I’m sorry. I am truly, painfully, cringefully sorry.

As an architect, I would like to apologize on behalf of my profession to bikers everywhere for the design of the new Sturgis Motorcycle Museum & Hall of Fame. You deserved better.

The Museum recently unveiled initial concept drawings for their new expansion, which is part of a larger Sturgis downtown revitalization effort. Now, if at first the museumization of something as woolly and un-polite as one of the world’s largest motorcycle rallies seems odd, it shouldn’t. The nature of museums has changed so much in the last two decades, as has the nature of the rallies, that they were bound to intersect. Sturgis has a right to capitalize on what they’re famous for, and museums today are seen as important economic drivers. This could be the Bilbao of the Black Hills. If I were rolling down Junction Ave., I would certainly take a lap through the Museum. More power and much success to them.

What is so disappointing here is the design of the building itself. Most of the building is simply, soullessly bland. You could easily remove the “Museum” sign and replace it with “CVS,” and it could happily, anonymously inhabit any American streetcorner. If this were all there were to the building, no comment would be necessary – or possible. It is the building’s primary ornament that makes it impossible to just let this one slide.

An architect's take on the new Sturgis Museum and Hall of Fame

In what appears to be the sole considered design element of this edifice, the giant, aborted front half of a – have you guessed it yet? – motorcycle emerges through the main atrium. It is a gesture that is simultaneously grand and dull. Predictable and unbeliveable. Bold and cheap.

Let me be clear here: the design of this building is clearly, maybe intentionally, tacky, but that is not my objection. Tacky can be great. America has a rich legacy of kitch. For eaxmple, the apparent inspiration for this building is that other great South Dakota landmark, Wall Drug. But Wall Drug and the like are fun in a big, un-self-conscious, Zippy-the-Pinhead kind of way. This is just terrible in a terrible way. Instead of Zippy, we get a design that could have been done by the crocodiles from “Pearls Before Swine.” I picture them standing around with self-congratulatory grins, saying, “Eet have beeg MOTO-SI-KOO!”
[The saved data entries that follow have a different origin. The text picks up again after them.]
Lemma pagination_gathers_all_witness :
  length longBranch = 150%nat
  /\ (exists w',
         Github.GetCommitsForRepoSinceFromBranch (H := Platform.rest hostingBig)
           2 ghBig "big" GoTime.zeroTime "main" Platform.console0
         = Done (Platform.toCommit <$> longBranch, None) w')
  /\ (exists w',
         Github.GetBranchesForRepo (H := Platform.rest hostingBig)
           2 ghBig "big" Platform.console0
         = Done (Platform.toBranch <$> Platform.hrBranches big, None) w').
Proof.
  split; [reflexivity|].
  apply (pagination_gathers_all (H := Platform.rest hostingBig) 2 ghBig "big"
           (Platform.restRepo big) GoTime.zeroTime "main"
           (Platform.toCommit <$> longBranch)
           (Platform.toBranch <$> Platform.hrBranches big) Platform.console0).
  - reflexivity.
  - intros q w Hname Hsince Hsha Hper.
    cbn [Github.fetchCommits Platform.rest Platform.restCommits fst].
    unfold Platform.commitsReply. rewrite Hname, Hsince, Hsha, Hper.
    reflexivity.
  - intros q w Hname Hper.
    cbn [Github.fetchBranches Platform.rest Platform.restBranches fst].
    unfold Platform.branchesReply. rewrite Hname, Hper. reflexivity.
  - vm_compute. lia.
  - vm_compute. lia.
Defined.

Lemma unknown_repository_witness :
  Github.GetCommitsFromAllBranches 1 Platform.gh0 "gone" GoTime.zeroTime
    Platform.console0
  = Done ([], Some "failed to get branches: repository gone not found")
      Platform.console0.
Proof.
  apply (unknown_repository 1 Platform.gh0 "gone" GoTime.zeroTime ""
           Platform.console0).
  repeat constructor; discriminate.
Defined.

Lemma errors_come_with_nil_witness :
  Github.GetCommitsForRepoSinceFromBranch (H := Platform.rest hostingDown)
    2 Platform.gh0 "app" GoTime.zeroTime "dev" Platform.console0
  = Done ([], Some "failed to do request: timeout") Platform.console0
  /\ ([] : list Github.Commit.t) = [].
Proof.
  assert (Hrun : Github.GetCommitsForRepoSinceFromBranch
                   (H := Platform.rest hostingDown) 2 Platform.gh0 "app"
                   GoTime.zeroTime "dev" Platform.console0
                 = Done ([], Some "failed to do request: timeout") Platform.console0)
    by (vm_compute; reflexivity).
  split; [exact Hrun|].
  exact (proj1 (errors_come_with_nil (H := Platform.rest hostingDown) 2
                  Platform.gh0 "app" GoTime.zeroTime Platform.console0)
           "dev" [] "failed to do request: timeout" Platform.console0 Hrun).
Defined.

(* ===================================================================== *)
(** ** The order of the merge                                            *)
(* ===================================================================== *)

Section MergeOrder.
Import GoTime Github.
Context {W : Type} `{Remote W}.

Lemma addUnique_keepFirst cs :
  forall st, tracked st ->
    (addUnique cs st).1 = fold_left keepFirst cs st.1.
Proof.
  induction cs as [|c cs IH]; intros [all m] Hst; [done|].
  cbn [addUnique fold_left fst]. unfold keepFirst at 2.
  destruct Hst as [Hnd Hseen]. cbn [fst snd] in *.
  case_bool_decide as Hin.
  - apply Hseen in Hin. rewrite Hin. cbn [negb]. by apply IH.
  - destruct (seen m (Commit.SHA c)) eqn:Hs; [by apply Hseen in Hs|].
    cbn [negb].
    pose proof (addUnique_tracked [c] (all, m) (conj Hnd Hseen)) as Hst'.
    cbn [addUnique] in Hst'. rewrite Hs in Hst'. cbn [negb] in Hst'.
    by rewrite (IH _ Hst').
Qed.

Lemma branchLoop_keepFirst fuel gh repoName since listing branches :
  (forall b w2, b ∈ branches ->
     exists w3,
       GetCommitsForRepoSinceFromBranch fuel gh repoName since
         (Branch.Name b) w2 = Done (listing (Branch.Name b)) w3) ->
  forall st w, tracked st ->
    exists st' w',
      branchLoop fuel gh repoName since branches st w = Done st' w'
      /\ st'.1 = fold_left keepFirst (concat (listed listing <$> branches))
                   st.1.
Proof.
  induction branches as [|b rest IH]; intros Hlist st w Hst.
  - exists st, w. done.
  - cbn [branchLoop]. unfold bind.
    destruct (Hlist b w ltac:(by left)) as [w3 ->].
    assert (Hrest : forall b' w2, b' ∈ rest ->
              exists w3,
                GetCommitsForRepoSinceFromBranch fuel gh repoName since
                  (Branch.Name b') w2 = Done (listing (Branch.Name b')) w3)
      by (intros; apply Hlist; by right).
    cbn [fmap list_fmap concat]. rewrite fold_left_app.
    unfold listed at 2.
    destruct (listing (Branch.Name b)) as [cs [e|]].
    + unfold perform. destruct (Printf _ w3) as [[] wp].
      cbn [fold_left]. by apply IH.
    + rewrite <- (addUnique_keepFirst cs st Hst).
      apply IH; [done|]. by apply addUnique_tracked.
Qed.

(** Extra X11. When the listings of the branches do not change during
    the run, [GetCommitsFromAllBranches] returns the listings of the
    branches laid end to end in the order of the branches, the
    listing of a branch that failed left out, with every identifier
    kept at its first occurrence only: the record of a commit shared
    by several branches is the one of the first branch that lists
    it. *)
Theorem merge_keeps_first_listing fuel gh repoName since w branches w1
    (listing : string -> list Commit.t * error) :
  GetBranchesForRepo fuel gh repoName w = Done (branches, None) w1 ->
  (forall b w2, b ∈ branches ->
     exists w3,
       GetCommitsForRepoSinceFromBranch fuel gh repoName since
         (Branch.Name b) w2 = Done (listing (Branch.Name b)) w3) ->
  exists w',
    GetCommitsFromAllBranches fuel gh repoName since w
    = Done (firstBySHA (concat (listed listing <$> branches)), None) w'.
Proof.
  intros Hbs Hlist. unfold GetCommitsFromAllBranches, bind. rewrite Hbs.
  destruct (branchLoop_keepFirst fuel gh repoName since listing branches
              Hlist ([], ∅) w1 tracked_init) as ([all m] & w' & -> & Hall).
  exists w'. unfold ret. cbn [fst] in Hall. by rewrite Hall.
Qed.
End MergeOrder.

Lemma merge_keeps_first_listing_witness :
  firstBySHA (concat (listed appListing <$> appBranches))
  = Platform.toCommit
      <$> [Platform.onMain; Platform.root; Platform.old; Platform.onDev]
  /\ exists w',
      Github.GetCommitsFromAllBranches 2 Platform.gh0 "app" GoTime.zeroTime
        Platform.console0
      = Done (firstBySHA (concat (listed appListing <$> appBranches)), None)
          w'.
Proof.
  split; [by vm_compute|].
  apply (merge_keeps_first_listing 2 Platform.gh0 "app" GoTime.zeroTime
           Platform.console0 appBranches Platform.console0 appListing).
  - reflexivity.
  - intros b w2 Hb. exists w2.
    apply elem_of_cons in Hb as [->|Hb]; [reflexivity|].
    apply elem_of_cons in Hb as [->|Hb]; [reflexivity|].
    inversion Hb.
Defined.

(* ===================================================================== *)
(** ** Loading the repositories of the user                              *)
(* ===================================================================== *)

Section Loader.
Import GoTime Github GithubLoad.
Context {W : Type} `{ReposRemote W}.

Lemma keepOwned_filter username repos :
  forall allRepos,
    keepOwned username repos allRepos
    = allRepos ++ List.filter (ownedBy username) repos.
Proof.
  induction repos as [|r rest IH]; intros allRepos;
    cbn [keepOwned List.filter].
  - by rewrite app_nil_r.
  - unfold ownedBy at 1.
    destruct (String.eqb _ username); rewrite IH; [|done].
    by rewrite <- app_assoc.
Qed.

Lemma filter_page_step {A} (f : A -> bool) (k : nat) (items : list A) :
  List.filter f (take (k * 100) items)
    ++ List.filter f (take 100 (drop (k * 100) items))
  = List.filter f (take (S k * 100) items).
Proof. by rewrite <- List.filter_app, page_step. Qed.

Lemma repoPages_all gh items :
  servesRepos items ->
  forall fuel k w,
    (length items / 100 - k < fuel)%nat ->
    exists w',
      repoPages fuel gh (Z.of_nat k + 1)
        (List.filter (ownedBy (username (GitHub.user gh)))
           (take (k * 100) items)) w
      = Done (Returned (List.filter (ownedBy (username (GitHub.user gh)))
                          items)) w'.
Proof.
  intros Hserve. induction fuel as [|fuel IH]; intros k w Hfuel; [lia|].
  cbn [repoPages]. unfold bind, perform.
  match goal with
  | |- context [fetchUserRepos ?q w] =>
      pose proof (Hserve q w eq_refl) as Hq
  end.
  cbn [rqPage] in Hq. rewrite pageOf_nat in Hq.
  destruct (fetchUserRepos _ w) as [r w1]. cbn [fst] in Hq. subst r.
  destruct (Z.eqb_spec
              (Z.of_nat (length (take 100 (drop (k * 100) items)))) 0)
    as [Hz|Hnz].
  - exists w1. unfold ret. by rewrite (page_none k items Hz).
  - rewrite keepOwned_filter, filter_page_step.
    destruct (Z.ltb_spec
                (Z.of_nat (length (take 100 (drop (k * 100) items))))
                perPage) as [Hlt|Hge].
    + exists w1. unfold ret. by rewrite (page_last k items Hlt).
    + replace (Z.of_nat k + 1 + 1) with (Z.of_nat (S k) + 1) by lia.
      apply IH. by apply page_more.
Qed.

(** Extra X12. Against a platform that hands out the repositories the
    token can see 100 a page, [LoadReposFromUser] of package github
    ends with exactly those of them whose full name starts with the
    user name up to the first ['/'], in the order of the listing; what
    the client held before is replaced, not extended. *)
Theorem load_repos_owned fuel gh items w :
  servesRepos items ->
  (length items / 100 < fuel)%nat ->
  exists w',
    LoadReposFromUser fuel gh w
    = Done (Returned
              (GitHub.mk (GitHub.user gh)
                 (List.filter (ownedBy (username (GitHub.user gh))) items)))
        w'.
Proof.
  intros Hserve Hfuel. unfold LoadReposFromUser, bind.
  destruct (repoPages_all gh items Hserve fuel 0%nat w ltac:(lia))
    as [w' Hrun].
  change (repoPages fuel gh 1 [] w = Done
            (Returned (List.filter (ownedBy (username (GitHub.user gh)))
                         items)) w') in Hrun.
  rewrite Hrun. by exists w'.
Qed.
End Loader.

Lemma load_repos_owned_witness :
  List.filter (ownedBy "me") visible
  = [Platform.restRepo Platform.app; Platform.restRepo Platform.side]
  /\ exists w',
      GithubLoad.LoadReposFromUser 1 Platform.gh0 Platform.console0
      = Done (Returned
                (Github.GitHub.mk (Github.GitHub.user Platform.gh0)
                   (List.filter (ownedBy "me") visible))) w'.
Proof.
  split; [reflexivity|].
  apply (load_repos_owned 1 Platform.gh0 visible Platform.console0).
  - intros q w Hpp. cbn. by rewrite Hpp.
  - vm_compute. lia.
Defined.

(* ===================================================================== *)
(** ** The line of a commit                                              *)
(* ===================================================================== *)

Section Lines.
Import GoTime Github.

Lemma length_append (s1 s2 : string) :
  String.length (s1 +:+ s2) = (String.length s1 + String.length s2)%nat.
Proof.
  induction s1 as [|c s1 IH]; [done|].
  change (S (String.length (s1 +:+ s2))
          = S (String.length s1 + String.length s2)).
  by rewrite IH.
Qed.

Lemma length_substring_le n s :
  (String.length (substring 0 n s) <= n)%nat.
Proof.
  revert s. induction n as [|n IH]; intros [|c s]; cbn; try lia.
  specialize (IH s). lia.
Qed.

Lemma length_digits fuel :
  forall n acc k,
    0 <= n < 10 ^ Z.of_nat (S k) ->
    (String.length (digits fuel n acc) <= String.length acc + S k)%nat.
Proof.
  induction fuel as [|fuel IH]; intros n acc k Hn; cbn [digits]; [lia|].
  destruct (Z.eqb_spec (n / 10) 0) as [Hz|Hnz]; [cbn; lia|].
  destruct k as [|k].
  - change (10 ^ Z.of_nat 1) with 10 in Hn.
    assert (n / 10 = 0) by (apply Z.div_small; lia). done.
  - assert (Hn' : 0 <= n / 10 < 10 ^ Z.of_nat (S k)).
    { replace (Z.of_nat (S (S k))) with (Z.of_nat (S k) + 1) in Hn by lia.
      rewrite Z.pow_add_r in Hn by lia. change (10 ^ 1) with 10 in Hn.
      split; [apply Z.div_pos; lia|].
      apply Z.div_lt_upper_bound; lia. }
    specialize (IH (n / 10) (String (digit n) acc) k Hn').
    cbn [String.length] in IH. lia.
Qed.

Lemma length_padLeft k s :
  String.length (padLeft k s) = (k + String.length s)%nat.
Proof. induction k as [|k IH]; cbn; [done|]. by rewrite IH. Qed.

Lemma length_appendInt x k :
  0 <= x < 10 ^ Z.of_nat (S k) ->
  String.length (appendInt x (S k)) = S k.
Proof.
  intros Hx. unfold appendInt.
  destruct (Z.ltb_spec x 0); [lia|].
  rewrite length_padLeft. rewrite Z.abs_eq by lia.
  pose proof (length_digits (S (Z.to_nat (Z.log2 x))) x "" k Hx) as Hle.
  cbn [String.length] in Hle. lia.
Qed.
(** * pray-together API server: authentication and domain-error pipeline

    A shallow embedding of the Go packages [logger], [error], [token],
    [middleware], [database], [member] and [auth], and the properties of
    the token manager, the domain-error registry, the JWT middleware and
    the auth / member services.

    Conventions
    - a Go [string] is a [string] of bytes ([len] is [String.length]);
    - a Go [error] value is an [error], the nil error is [None];
    - a function that can panic returns an [option], [None] being the panic;
    - [time.Now()] is an explicit argument, in nanoseconds since the epoch. *)

From Stdlib Require Import ZArith Lia Bool Ascii String List.
From stdpp Require Import base option list strings pretty gmap.

Local Open Scope string_scope.
Local Open Scope Z_scope.

(** ** Package [strings] (the parts the repository calls) *)

Module strings.

(** [strings.Split(s, sep)] for a one-byte separator: the fields between
    the occurrences of [sep]; always at least one field. *)
Fixpoint Split (s : string) (sep : ascii) : list string :=
  match s with
  | EmptyString => [ EmptyString ]
  | String c rest =>
      if Ascii.eqb c sep then EmptyString :: Split rest sep
      else match Split rest sep with
           | [] => [ String c EmptyString ]
           | field :: fields => String c field :: fields
           end
  end.

(** [strings.SplitN(s, sep, 2)]: cut at the first [sep] only. *)
Fixpoint SplitN2 (s : string) (sep : ascii) : list string :=
  match s with
  | EmptyString => [ EmptyString ]
  | String c rest =>
      if Ascii.eqb c sep then [ EmptyString; rest ]
      else match SplitN2 rest sep with
           | [] => [ String c EmptyString ]
           | field :: fields => String c field :: fields
           end
  end.

(** [strings.Count(s, string(c))]. *)
Fixpoint Count (s : string) (c : ascii) : nat :=
  match s with
  | EmptyString => 0%nat
  | String d rest => ((if Ascii.eqb d c then 1 else 0) + Count rest c)%nat
  end.

(** ASCII lower-casing of one byte. *)
Definition lower (c : ascii) : ascii :=
  let n := nat_of_ascii c in
  if ((65 <=? n) && (n <=? 90))%nat then ascii_of_nat (n + 32) else c.

(** [strings.EqualFold(s, t)] where [t] is ASCII letters none of which is
    [k] or [s] (the two letters with non-ASCII simple folds): equality of
    the bytes up to ASCII case. *)
Fixpoint EqualFold (s t : string) : bool :=
  match s, t with
  | EmptyString, EmptyString => true
  | String a s', String b t' => Ascii.eqb (lower a) (lower b) && EqualFold s' t'
  | _, _ => false
  end.

(** The slice expression [s[:hi]]; out of range is a run-time panic. *)
Definition slice_to (s : string) (hi : nat) : option string :=
  if (hi <=? String.length s)%nat then Some (substring 0 hi s) else None.

End strings.

(** ** Package [logger]: masking of e-mail addresses *)

Module logger.

(** [MaskEmail], src/unnamed/part_000. *)
Definition MaskEmail (email : string) : option string :=
  if String.eqb email "" then Some ""
  else
    let parts := strings.Split email "@" in
    match parts with
    | [ username; domain ] =>
        if (String.length username =? 0)%nat then Some ("***@" ++ domain)
        else
          first ← strings.slice_to username 1;
          Some (first ++ "***@" ++ domain)
    | _ => Some "***@***"
    end.

End logger.

(** ** Go error values

    The dynamic types of [error] that occur in this program: [errors.New]
    sentinels (compared by identity; every sentinel used here has its own
    message, which therefore names it), the [*domainSentinel] of package
    [error], [fmt.Errorf] with one [%w] ([*fmt.wrapError]), and errors that
    unwrap to several errors ([fmt.Errorf] with several [%w] and the joined
    errors of the JWT library). *)

#[warnings="-register-all"] Inductive error : Type :=
| errorString (s : string)
| domainSentinel (errInfo : string)
| wrapError (msg : string) (err : error)
| wrapErrors (msg : string) (errs : list error).

Inductive result (A : Type) : Type :=
| Ok (a : A)
| Err (e : error).
Arguments Ok {A} a.
Arguments Err {A} e.

Module errors.

Definition New (text : string) : error := errorString text.

(** The [Error()] method. *)
Definition Error (e : error) : string :=
  match e with
  | errorString s => s
  | domainSentinel errInfo => errInfo
  | wrapError msg _ => msg
  | wrapErrors msg _ => msg
  end.

(** [fmt.Errorf(prefix + "%w", err)]. *)
Definition Errorf (prefix : string) (err : error) : error :=
  wrapError (prefix ++ Error err) err.

(** [err == target] for a package-level sentinel [target]: the same
    sentinel.  A wrapping error is a fresh allocation, never identical to
    a sentinel. *)
Definition same (err target : error) : bool :=
  match err, target with
  | errorString s, errorString t => String.eqb s t
  | domainSentinel s, domainSentinel t => String.eqb s t
  | _, _ => false
  end.

(** [errors.Is(err, target)]: depth-first walk of the tree of wrapped
    errors. *)
Fixpoint Is (err target : error) : bool :=
  same err target ||
  match err with
  | wrapError _ inner => Is inner target
  | wrapErrors _ inners => existsb (fun inner => Is inner target) inners
  | _ => false
  end.

End errors.

(** ** Package [error] (imported as [sharedError]) *)

Module sharedError.

(** [ErrorResponse]; [ErrorResponse{}] is [zero]. *)
Record ErrorResponse : Type := {
  Status : Z;
  Code : string;
  Message : string;
}.

Definition zero : ErrorResponse := {| Status := 0; Code := ""; Message := "" |}.

Definition StatusBadRequest : Z := 400.
Definition StatusUnauthorized : Z := 401.
Definition StatusNotFound : Z := 404.
Definition StatusConflict : Z := 409.
Definition StatusInternalServerError : Z := 500.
No, the tackiness is fine. The problem is that this is lazy. It’s the very first thing a five-year-old would think of, and not refined or developed any further from that point. I understand that this is only an initial concept design, but I literally would expect better from a first-year design student.

An architect's take on the new Sturgis Museum and Hall of Fame

When Denise Scott-Brown and Robert Venturi published Learning from Las Vegas in the 1970s, they were among the first to take seriously buildings that most critics did not consider “high architecture.” One typology they identified was buildings they called “ducks,” after “The Big Duck” on Long Island, a stand where one could buy ducks and duck eggs. “Ducks” are, aptly, buildings shaped to iconographically identify their purpose, like an ice cream shop shaped like a cone. Every architecture student is as familiar with this as med students are familiar with metacarpals. Rightly or wrongly, “ducks” have become a definitive element of post-modernism in architecture.

An architect's take on the new Sturgis Museum and Hall of Fame

A famous example is the Longaberger Home Office in Newark, Ohio, which is, ahem, shaped like Behemoth’s picnic basket, and which is often derided by self-styled intellectuals like myself. I never thought that I would consider the Longaberger basket building an edifice of comparative elegance and sophistication, but here we are. Look at how well the windows are integrated into the weave of the basket (God! What am I saying!?). See, the Sturgis Museum is not a “duck.” It is just the decapitated head of a “duck” taped onto a cardboard box.

What an incredible missed opportunity this is. So many rich sources of inspiration ignored for the sake of the obvious gag. Imagine what a truly talented architect (maybe someone like Overland Partners or Antoine Predock or the mad genius Bart Prince) could have done with the inspiration of the landscape of the Black Hills, the rough materials of the roadhouses, the feel and ethos of the place. It needs to be more unwashed. Where is the grit in this design? Where is the windburn and the stiffness of the road? That special funk that only comes from leather worn directly against skin. Spilled beer and grease. The blue tang of burnt oil. Filth. Love and exuberance. OK, hell, I’ll say it: freedom! Where is the lust in this building?

Tom Robbins said there are only two mantras: yum and yuck. What this building needs is some yum. I know the design may change entirely between now and construction, but if this goes through, I think it needs a sculpture out front by Claes Oldenburg of a giant crushed beer can. If they do that, then I’m OK with this building. That, or a giant, inflatable Meatloaf riding the bike out of Hell.

I am reminded of the words of my advisor in architecture school, the implacable Dr. Sanabria, who, upon viewing one of my designs, once croaked wearily, “But this… This is not architecture.”

Carter Edman is an architect, writer, and rider in Cleveland, Ohio. He teaches “Motorcycles and American Culture” and other courses at Case Western Reserve University.